## Saved entries
+-------+

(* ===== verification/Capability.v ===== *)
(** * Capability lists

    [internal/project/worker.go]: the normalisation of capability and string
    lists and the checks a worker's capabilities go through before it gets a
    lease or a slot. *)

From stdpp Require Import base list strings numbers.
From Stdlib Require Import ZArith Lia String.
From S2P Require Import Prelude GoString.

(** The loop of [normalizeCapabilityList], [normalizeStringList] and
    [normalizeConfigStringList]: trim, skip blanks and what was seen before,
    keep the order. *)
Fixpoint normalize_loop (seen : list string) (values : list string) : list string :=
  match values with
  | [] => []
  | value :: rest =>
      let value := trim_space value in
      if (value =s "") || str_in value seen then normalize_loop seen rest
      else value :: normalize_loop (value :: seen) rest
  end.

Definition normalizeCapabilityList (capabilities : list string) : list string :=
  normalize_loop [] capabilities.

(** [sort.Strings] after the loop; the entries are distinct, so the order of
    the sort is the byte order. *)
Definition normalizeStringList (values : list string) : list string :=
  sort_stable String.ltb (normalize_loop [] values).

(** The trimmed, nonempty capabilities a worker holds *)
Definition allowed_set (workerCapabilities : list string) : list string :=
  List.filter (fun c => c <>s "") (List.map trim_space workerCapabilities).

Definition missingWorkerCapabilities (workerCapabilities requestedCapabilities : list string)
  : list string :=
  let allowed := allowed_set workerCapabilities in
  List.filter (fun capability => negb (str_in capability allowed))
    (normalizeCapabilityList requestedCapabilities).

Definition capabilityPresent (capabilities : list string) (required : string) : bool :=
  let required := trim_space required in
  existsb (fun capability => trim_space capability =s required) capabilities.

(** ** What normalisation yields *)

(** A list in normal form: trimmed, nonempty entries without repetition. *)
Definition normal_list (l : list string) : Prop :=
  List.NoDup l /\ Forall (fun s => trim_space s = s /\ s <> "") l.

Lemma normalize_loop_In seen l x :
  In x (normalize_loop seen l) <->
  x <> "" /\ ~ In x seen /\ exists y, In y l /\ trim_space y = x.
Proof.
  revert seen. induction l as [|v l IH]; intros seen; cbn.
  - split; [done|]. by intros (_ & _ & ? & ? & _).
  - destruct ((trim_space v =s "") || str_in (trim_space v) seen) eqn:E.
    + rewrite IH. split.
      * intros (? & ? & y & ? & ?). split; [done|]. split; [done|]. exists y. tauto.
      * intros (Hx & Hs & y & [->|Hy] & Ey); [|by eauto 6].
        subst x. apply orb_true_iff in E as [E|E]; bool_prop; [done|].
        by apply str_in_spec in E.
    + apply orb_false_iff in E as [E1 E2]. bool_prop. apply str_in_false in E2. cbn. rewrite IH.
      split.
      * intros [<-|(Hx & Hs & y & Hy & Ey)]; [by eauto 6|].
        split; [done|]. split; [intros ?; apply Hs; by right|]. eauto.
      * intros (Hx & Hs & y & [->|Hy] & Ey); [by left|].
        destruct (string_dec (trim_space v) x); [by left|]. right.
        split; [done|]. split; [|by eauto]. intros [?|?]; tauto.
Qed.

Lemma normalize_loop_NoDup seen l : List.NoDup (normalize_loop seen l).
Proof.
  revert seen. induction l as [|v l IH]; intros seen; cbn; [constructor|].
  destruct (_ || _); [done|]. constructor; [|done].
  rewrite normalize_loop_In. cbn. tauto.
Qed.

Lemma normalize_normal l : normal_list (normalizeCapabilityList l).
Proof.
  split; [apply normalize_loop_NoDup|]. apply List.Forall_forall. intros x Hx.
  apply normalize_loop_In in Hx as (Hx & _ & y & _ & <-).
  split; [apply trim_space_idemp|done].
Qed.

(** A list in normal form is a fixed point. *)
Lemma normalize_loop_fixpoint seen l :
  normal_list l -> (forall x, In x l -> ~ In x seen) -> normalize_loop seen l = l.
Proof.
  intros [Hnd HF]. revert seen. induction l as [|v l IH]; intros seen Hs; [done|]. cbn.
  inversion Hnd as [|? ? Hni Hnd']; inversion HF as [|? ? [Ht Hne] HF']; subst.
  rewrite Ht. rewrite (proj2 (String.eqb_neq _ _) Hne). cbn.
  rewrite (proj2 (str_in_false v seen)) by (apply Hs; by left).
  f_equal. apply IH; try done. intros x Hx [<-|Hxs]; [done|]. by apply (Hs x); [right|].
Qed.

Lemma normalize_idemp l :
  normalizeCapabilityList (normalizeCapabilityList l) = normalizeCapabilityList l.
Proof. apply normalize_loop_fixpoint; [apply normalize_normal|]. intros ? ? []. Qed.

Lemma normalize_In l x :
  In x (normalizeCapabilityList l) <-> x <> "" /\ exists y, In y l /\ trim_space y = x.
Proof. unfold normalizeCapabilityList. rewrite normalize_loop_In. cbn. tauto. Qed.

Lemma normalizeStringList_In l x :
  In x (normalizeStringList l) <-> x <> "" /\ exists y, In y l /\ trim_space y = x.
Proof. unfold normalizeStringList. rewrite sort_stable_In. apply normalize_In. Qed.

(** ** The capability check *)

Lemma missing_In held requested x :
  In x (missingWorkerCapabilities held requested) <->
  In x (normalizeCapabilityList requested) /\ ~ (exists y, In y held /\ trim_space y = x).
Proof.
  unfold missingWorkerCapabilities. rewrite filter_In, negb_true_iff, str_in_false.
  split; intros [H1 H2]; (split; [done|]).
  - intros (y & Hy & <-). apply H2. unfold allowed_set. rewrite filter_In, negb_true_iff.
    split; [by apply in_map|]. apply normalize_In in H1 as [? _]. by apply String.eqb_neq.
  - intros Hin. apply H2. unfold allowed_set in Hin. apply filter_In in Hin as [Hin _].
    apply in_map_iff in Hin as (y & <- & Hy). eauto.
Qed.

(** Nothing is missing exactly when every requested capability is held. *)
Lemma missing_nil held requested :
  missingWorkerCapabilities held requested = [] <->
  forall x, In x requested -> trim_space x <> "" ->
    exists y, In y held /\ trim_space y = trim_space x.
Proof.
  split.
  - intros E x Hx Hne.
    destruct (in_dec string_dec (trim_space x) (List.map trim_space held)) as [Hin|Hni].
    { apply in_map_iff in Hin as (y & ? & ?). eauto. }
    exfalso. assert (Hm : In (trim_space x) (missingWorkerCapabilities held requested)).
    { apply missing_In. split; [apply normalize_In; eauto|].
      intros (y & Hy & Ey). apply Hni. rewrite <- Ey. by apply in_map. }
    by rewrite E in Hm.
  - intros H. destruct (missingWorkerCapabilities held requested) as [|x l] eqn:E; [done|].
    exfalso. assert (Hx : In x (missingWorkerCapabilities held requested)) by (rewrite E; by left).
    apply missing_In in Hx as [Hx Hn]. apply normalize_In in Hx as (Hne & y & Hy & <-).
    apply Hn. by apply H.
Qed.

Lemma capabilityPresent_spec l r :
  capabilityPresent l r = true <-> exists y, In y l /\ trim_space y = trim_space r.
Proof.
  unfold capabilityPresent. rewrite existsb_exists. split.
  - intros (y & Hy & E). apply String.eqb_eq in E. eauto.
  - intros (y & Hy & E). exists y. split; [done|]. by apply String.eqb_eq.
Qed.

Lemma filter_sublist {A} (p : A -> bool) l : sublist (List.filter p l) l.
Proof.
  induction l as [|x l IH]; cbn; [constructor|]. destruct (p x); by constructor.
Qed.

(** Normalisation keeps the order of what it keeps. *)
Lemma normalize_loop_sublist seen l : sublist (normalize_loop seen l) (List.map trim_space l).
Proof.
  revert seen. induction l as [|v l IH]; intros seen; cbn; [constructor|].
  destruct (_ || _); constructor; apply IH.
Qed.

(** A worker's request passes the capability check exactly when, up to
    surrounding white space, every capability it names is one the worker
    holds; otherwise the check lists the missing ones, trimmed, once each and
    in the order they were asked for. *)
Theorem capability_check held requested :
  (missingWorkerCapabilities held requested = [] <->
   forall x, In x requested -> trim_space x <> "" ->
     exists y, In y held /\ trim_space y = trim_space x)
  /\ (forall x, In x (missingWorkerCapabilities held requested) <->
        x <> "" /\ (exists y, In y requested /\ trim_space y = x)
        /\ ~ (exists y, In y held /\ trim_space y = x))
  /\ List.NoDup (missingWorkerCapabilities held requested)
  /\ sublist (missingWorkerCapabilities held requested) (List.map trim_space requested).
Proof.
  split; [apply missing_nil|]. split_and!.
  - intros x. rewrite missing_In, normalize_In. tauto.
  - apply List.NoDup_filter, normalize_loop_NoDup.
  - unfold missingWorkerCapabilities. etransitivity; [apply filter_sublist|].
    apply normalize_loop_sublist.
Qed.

+-------+

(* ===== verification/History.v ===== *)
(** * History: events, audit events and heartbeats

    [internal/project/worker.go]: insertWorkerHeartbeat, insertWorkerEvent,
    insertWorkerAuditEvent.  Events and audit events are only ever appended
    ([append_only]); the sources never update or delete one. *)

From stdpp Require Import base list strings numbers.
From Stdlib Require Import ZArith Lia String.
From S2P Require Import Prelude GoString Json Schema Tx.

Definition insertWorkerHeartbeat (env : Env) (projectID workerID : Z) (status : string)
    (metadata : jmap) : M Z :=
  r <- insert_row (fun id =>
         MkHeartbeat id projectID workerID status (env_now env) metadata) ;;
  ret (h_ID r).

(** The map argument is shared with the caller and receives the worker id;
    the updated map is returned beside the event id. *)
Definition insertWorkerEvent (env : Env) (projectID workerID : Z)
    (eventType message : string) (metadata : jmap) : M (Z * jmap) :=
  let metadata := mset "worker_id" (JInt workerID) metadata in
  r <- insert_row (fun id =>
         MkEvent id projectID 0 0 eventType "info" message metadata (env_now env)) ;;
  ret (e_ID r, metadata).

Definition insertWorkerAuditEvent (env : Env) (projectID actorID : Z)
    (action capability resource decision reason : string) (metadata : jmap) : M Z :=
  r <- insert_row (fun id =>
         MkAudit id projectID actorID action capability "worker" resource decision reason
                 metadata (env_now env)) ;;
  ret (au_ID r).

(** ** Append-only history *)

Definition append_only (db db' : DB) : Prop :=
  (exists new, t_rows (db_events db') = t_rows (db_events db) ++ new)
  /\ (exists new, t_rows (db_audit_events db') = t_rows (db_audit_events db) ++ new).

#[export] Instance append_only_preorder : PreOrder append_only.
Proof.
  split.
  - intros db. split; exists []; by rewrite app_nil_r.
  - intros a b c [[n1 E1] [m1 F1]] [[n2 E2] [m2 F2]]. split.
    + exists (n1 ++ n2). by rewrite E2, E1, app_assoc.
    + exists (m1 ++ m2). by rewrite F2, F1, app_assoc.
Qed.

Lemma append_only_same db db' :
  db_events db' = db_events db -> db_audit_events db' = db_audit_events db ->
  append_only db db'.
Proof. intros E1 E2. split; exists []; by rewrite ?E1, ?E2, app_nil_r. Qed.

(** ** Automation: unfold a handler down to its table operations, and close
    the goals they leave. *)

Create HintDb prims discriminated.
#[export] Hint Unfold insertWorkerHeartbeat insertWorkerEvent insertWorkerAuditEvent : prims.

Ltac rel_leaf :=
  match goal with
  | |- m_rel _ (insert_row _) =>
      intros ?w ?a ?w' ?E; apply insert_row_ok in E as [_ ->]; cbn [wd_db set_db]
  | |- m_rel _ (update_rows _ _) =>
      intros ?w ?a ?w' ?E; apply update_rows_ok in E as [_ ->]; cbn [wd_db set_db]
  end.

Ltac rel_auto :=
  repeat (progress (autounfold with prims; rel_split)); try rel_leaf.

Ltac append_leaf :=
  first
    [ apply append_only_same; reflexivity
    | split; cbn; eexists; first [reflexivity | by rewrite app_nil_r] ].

+-------+

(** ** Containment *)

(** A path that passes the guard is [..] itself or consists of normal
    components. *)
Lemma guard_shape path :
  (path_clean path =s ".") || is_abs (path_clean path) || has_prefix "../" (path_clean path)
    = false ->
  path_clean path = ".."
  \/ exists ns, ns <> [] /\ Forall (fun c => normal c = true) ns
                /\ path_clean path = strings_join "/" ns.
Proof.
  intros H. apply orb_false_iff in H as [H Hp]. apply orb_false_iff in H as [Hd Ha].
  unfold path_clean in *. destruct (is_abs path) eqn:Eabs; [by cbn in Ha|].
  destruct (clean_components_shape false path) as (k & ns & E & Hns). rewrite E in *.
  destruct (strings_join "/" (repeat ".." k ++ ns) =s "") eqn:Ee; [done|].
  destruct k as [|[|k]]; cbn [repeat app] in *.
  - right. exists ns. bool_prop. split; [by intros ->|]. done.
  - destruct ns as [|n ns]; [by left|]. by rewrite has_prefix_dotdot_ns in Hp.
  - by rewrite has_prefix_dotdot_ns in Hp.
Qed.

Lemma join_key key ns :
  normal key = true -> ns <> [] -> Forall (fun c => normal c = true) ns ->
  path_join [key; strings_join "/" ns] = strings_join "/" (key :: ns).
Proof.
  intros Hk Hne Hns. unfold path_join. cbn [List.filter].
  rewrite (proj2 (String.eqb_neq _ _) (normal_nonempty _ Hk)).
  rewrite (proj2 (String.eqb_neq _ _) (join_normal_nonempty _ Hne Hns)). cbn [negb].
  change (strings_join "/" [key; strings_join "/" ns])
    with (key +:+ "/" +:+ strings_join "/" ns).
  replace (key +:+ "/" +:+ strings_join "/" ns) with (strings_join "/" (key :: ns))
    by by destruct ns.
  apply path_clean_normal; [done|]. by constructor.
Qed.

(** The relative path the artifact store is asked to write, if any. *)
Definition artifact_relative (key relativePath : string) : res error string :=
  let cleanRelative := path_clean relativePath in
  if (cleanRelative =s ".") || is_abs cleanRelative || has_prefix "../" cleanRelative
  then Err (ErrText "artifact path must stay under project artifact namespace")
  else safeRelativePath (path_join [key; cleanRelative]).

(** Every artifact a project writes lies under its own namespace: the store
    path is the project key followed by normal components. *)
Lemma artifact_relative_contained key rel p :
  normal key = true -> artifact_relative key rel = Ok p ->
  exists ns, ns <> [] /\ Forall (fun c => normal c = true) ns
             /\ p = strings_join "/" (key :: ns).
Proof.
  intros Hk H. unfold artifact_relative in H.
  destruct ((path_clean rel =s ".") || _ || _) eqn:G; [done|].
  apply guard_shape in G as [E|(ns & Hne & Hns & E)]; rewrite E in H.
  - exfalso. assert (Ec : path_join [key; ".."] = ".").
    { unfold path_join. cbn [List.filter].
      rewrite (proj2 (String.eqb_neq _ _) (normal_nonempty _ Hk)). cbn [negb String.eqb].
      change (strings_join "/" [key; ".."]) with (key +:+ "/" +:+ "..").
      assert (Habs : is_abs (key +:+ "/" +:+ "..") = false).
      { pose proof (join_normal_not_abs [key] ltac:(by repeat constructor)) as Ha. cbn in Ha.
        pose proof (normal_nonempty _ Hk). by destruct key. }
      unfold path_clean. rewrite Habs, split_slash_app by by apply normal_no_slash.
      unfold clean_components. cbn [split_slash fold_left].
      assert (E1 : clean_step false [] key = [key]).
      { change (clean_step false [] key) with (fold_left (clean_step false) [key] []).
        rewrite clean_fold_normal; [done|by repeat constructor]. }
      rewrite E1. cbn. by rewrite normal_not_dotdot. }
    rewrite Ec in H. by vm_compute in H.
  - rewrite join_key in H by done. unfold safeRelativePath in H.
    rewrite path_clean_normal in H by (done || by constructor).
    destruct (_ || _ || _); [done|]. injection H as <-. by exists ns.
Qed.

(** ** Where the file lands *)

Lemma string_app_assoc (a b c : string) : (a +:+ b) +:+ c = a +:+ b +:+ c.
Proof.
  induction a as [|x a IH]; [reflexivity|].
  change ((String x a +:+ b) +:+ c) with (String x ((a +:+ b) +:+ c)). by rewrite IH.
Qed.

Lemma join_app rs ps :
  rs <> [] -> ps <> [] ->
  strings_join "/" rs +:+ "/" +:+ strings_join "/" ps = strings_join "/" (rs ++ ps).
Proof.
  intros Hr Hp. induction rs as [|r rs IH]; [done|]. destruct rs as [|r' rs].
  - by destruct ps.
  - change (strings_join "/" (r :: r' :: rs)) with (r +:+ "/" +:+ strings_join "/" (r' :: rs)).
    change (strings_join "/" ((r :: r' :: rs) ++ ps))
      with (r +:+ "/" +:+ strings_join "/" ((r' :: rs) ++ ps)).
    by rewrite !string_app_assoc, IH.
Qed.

+-------+

## YOUR OBJECTIVE
Copy the records above exactly, beginning at the line that contains "split; [done|]. split; [|by" and stopping after the line that contains "destruct (_ || _); [done|].".

## RESULT
        split; [done|]. split; [|by eauto]. intros [?|?]; tauto.
Qed.

Lemma normalize_loop_NoDup seen l : List.NoDup (normalize_loop seen l).
Proof.
  revert seen. induction l as [|v l IH]; intros seen; cbn; [constructor|].
  destruct (_ || _); [done|]. constructor; [|done].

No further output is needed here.